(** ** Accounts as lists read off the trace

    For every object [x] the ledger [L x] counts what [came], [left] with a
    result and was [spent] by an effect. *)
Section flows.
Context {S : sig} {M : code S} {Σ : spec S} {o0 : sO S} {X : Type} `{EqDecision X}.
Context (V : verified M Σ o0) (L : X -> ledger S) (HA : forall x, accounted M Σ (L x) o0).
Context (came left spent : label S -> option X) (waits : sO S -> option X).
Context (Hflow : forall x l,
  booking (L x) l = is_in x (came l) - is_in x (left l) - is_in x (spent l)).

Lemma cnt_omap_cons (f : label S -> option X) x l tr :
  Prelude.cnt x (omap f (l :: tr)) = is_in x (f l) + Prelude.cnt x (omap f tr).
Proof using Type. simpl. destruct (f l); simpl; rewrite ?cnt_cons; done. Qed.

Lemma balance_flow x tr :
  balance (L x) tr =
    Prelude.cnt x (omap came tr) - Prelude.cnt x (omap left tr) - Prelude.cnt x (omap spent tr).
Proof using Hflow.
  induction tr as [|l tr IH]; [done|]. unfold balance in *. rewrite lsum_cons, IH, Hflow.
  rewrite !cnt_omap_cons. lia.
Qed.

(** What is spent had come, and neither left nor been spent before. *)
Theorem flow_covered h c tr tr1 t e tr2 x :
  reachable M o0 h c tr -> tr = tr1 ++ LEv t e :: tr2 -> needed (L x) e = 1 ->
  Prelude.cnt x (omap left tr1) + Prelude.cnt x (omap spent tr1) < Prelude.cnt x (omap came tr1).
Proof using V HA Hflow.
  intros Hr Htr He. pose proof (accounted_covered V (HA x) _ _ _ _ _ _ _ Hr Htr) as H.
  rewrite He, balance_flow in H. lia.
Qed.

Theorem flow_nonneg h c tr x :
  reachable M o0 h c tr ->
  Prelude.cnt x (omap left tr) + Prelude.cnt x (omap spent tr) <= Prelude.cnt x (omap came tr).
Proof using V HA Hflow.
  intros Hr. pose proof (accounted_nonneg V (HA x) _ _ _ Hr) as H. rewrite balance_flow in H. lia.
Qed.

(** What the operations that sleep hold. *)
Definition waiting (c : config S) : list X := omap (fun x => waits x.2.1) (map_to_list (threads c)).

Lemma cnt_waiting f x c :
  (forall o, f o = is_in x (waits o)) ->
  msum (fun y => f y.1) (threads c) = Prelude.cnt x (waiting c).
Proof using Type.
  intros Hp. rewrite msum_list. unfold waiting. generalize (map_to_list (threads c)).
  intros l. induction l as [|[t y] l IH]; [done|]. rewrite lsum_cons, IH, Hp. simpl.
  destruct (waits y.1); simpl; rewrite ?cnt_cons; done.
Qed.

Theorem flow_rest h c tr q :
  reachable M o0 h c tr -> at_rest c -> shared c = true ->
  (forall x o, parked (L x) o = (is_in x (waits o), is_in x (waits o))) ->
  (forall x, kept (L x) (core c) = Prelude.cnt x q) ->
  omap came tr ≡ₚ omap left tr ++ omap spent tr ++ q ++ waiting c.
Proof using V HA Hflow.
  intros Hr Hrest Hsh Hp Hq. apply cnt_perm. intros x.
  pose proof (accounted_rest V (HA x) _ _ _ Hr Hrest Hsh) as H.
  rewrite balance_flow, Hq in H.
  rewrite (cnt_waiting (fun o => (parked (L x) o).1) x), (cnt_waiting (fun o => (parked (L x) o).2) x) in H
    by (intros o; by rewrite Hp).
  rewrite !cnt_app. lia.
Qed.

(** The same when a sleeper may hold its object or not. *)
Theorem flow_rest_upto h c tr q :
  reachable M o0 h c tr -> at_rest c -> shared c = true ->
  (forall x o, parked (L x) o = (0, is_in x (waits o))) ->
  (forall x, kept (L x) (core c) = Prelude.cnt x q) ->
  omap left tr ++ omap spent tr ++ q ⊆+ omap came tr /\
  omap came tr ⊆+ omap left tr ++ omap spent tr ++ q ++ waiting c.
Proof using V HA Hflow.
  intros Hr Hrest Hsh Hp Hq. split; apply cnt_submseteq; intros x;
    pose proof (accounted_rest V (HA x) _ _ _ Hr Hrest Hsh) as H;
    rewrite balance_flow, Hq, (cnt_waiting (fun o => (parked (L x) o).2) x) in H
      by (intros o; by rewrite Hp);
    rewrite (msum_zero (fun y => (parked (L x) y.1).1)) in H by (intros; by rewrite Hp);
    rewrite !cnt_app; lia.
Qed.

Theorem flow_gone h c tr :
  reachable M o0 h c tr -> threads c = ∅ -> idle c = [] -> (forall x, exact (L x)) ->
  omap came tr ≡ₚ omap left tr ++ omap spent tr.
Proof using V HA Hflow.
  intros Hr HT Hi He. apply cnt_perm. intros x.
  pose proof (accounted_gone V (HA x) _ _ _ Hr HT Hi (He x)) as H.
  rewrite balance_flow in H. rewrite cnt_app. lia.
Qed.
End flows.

──────────

When you reply, retype each line exactly as it appears above.

(** ** Accounts as lists read off the trace

    For every object [x] the ledger [L x] counts what [came], [left] with a
    result and was [spent] by an effect. *)
Section flows.
Context {S : sig} {M : code S} {Σ : spec S} {o0 : sO S} {X : Type} `{EqDecision X}.
Context (V : verified M Σ o0) (L : X -> ledger S) (HA : forall x, accounted M Σ (L x) o0).
Context (came left spent : label S -> option X) (waits : sO S -> option X).
Context (Hflow : forall x l,
  booking (L x) l = is_in x (came l) - is_in x (left l) - is_in x (spent l)).

Lemma cnt_omap_cons (f : label S -> option X) x l tr :
  Prelude.cnt x (omap f (l :: tr)) = is_in x (f l) + Prelude.cnt x (omap f tr).
Proof using Type. simpl. destruct (f l); simpl; rewrite ?cnt_cons; done. Qed.

Lemma balance_flow x tr :
  balance (L x) tr =
    Prelude.cnt x (omap came tr) - Prelude.cnt x (omap left tr) - Prelude.cnt x (omap spent tr).
Proof using Hflow.
  induction tr as [|l tr IH]; [done|]. unfold balance in *. rewrite lsum_cons, IH, Hflow.
  rewrite !cnt_omap_cons. lia.
Qed.

(** What is spent had come, and neither left nor been spent before. *)
Theorem flow_covered h c tr tr1 t e tr2 x :
  reachable M o0 h c tr -> tr = tr1 ++ LEv t e :: tr2 -> needed (L x) e = 1 ->
  Prelude.cnt x (omap left tr1) + Prelude.cnt x (omap spent tr1) < Prelude.cnt x (omap came tr1).
Proof using V HA Hflow.
  intros Hr Htr He. pose proof (accounted_covered V (HA x) _ _ _ _ _ _ _ Hr Htr) as H.
  rewrite He, balance_flow in H. lia.
Qed.

Theorem flow_nonneg h c tr x :
  reachable M o0 h c tr ->
  Prelude.cnt x (omap left tr) + Prelude.cnt x (omap spent tr) <= Prelude.cnt x (omap came tr).
Proof using V HA Hflow.
  intros Hr. pose proof (accounted_nonneg V (HA x) _ _ _ Hr) as H. rewrite balance_flow in H. lia.
Qed.

(** What the operations that sleep hold. *)
Definition waiting (c : config S) : list X := omap (fun x => waits x.2.1) (map_to_list (threads c)).

Lemma cnt_waiting f x c :
  (forall o, f o = is_in x (waits o)) ->
  msum (fun y => f y.1) (threads c) = Prelude.cnt x (waiting c).
Proof using Type.
  intros Hp. rewrite msum_list. unfold waiting. generalize (map_to_list (threads c)).
  intros l. induction l as [|[t y] l IH]; [done|]. rewrite lsum_cons, IH, Hp. simpl.
  destruct (waits y.1); simpl; rewrite ?cnt_cons; done.
Qed.

Theorem flow_rest h c tr q :
  reachable M o0 h c tr -> at_rest c -> shared c = true ->
  (forall x o, parked (L x) o = (is_in x (waits o), is_in x (waits o))) ->
  (forall x, kept (L x) (core c) = Prelude.cnt x q) ->
  omap came tr ≡ₚ omap left tr ++ omap spent tr ++ q ++ waiting c.
Proof using V HA Hflow.
  intros Hr Hrest Hsh Hp Hq. apply cnt_perm. intros x.
  pose proof (accounted_rest V (HA x) _ _ _ Hr Hrest Hsh) as H.
  rewrite balance_flow, Hq in H.
  rewrite (cnt_waiting (fun o => (parked (L x) o).1) x), (cnt_waiting (fun o => (parked (L x) o).2) x) in H
    by (intros o; by rewrite Hp).
  rewrite !cnt_app. lia.
Qed.

(** The same when a sleeper may hold its object or not. *)
Theorem flow_rest_upto h c tr q :
  reachable M o0 h c tr -> at_rest c -> shared c = true ->
  (forall x o, parked (L x) o = (0, is_in x (waits o))) ->
  (forall x, kept (L x) (core c) = Prelude.cnt x q) ->
  omap left tr ++ omap spent tr ++ q ⊆+ omap came tr /\
  omap came tr ⊆+ omap left tr ++ omap spent tr ++ q ++ waiting c.
Proof using V HA Hflow.
  intros Hr Hrest Hsh Hp Hq. split; apply cnt_submseteq; intros x;
    pose proof (accounted_rest V (HA x) _ _ _ Hr Hrest Hsh) as H;
    rewrite balance_flow, Hq, (cnt_waiting (fun o => (parked (L x) o).2) x) in H
      by (intros o; by rewrite Hp);
    rewrite (msum_zero (fun y => (parked (L x) y.1).1)) in H by (intros; by rewrite Hp);
    rewrite !cnt_app; lia.
Qed.

Theorem flow_gone h c tr :
  reachable M o0 h c tr -> threads c = ∅ -> idle c = [] -> (forall x, exact (L x)) ->
  omap came tr ≡ₚ omap left tr ++ omap spent tr.
Proof using V HA Hflow.
  intros Hr HT Hi He. apply cnt_perm. intros x.
  pose proof (accounted_gone V (HA x) _ _ _ Hr HT Hi (He x)) as H.
  rewrite balance_flow in H. rewrite cnt_app. lia.
Qed.
End flows.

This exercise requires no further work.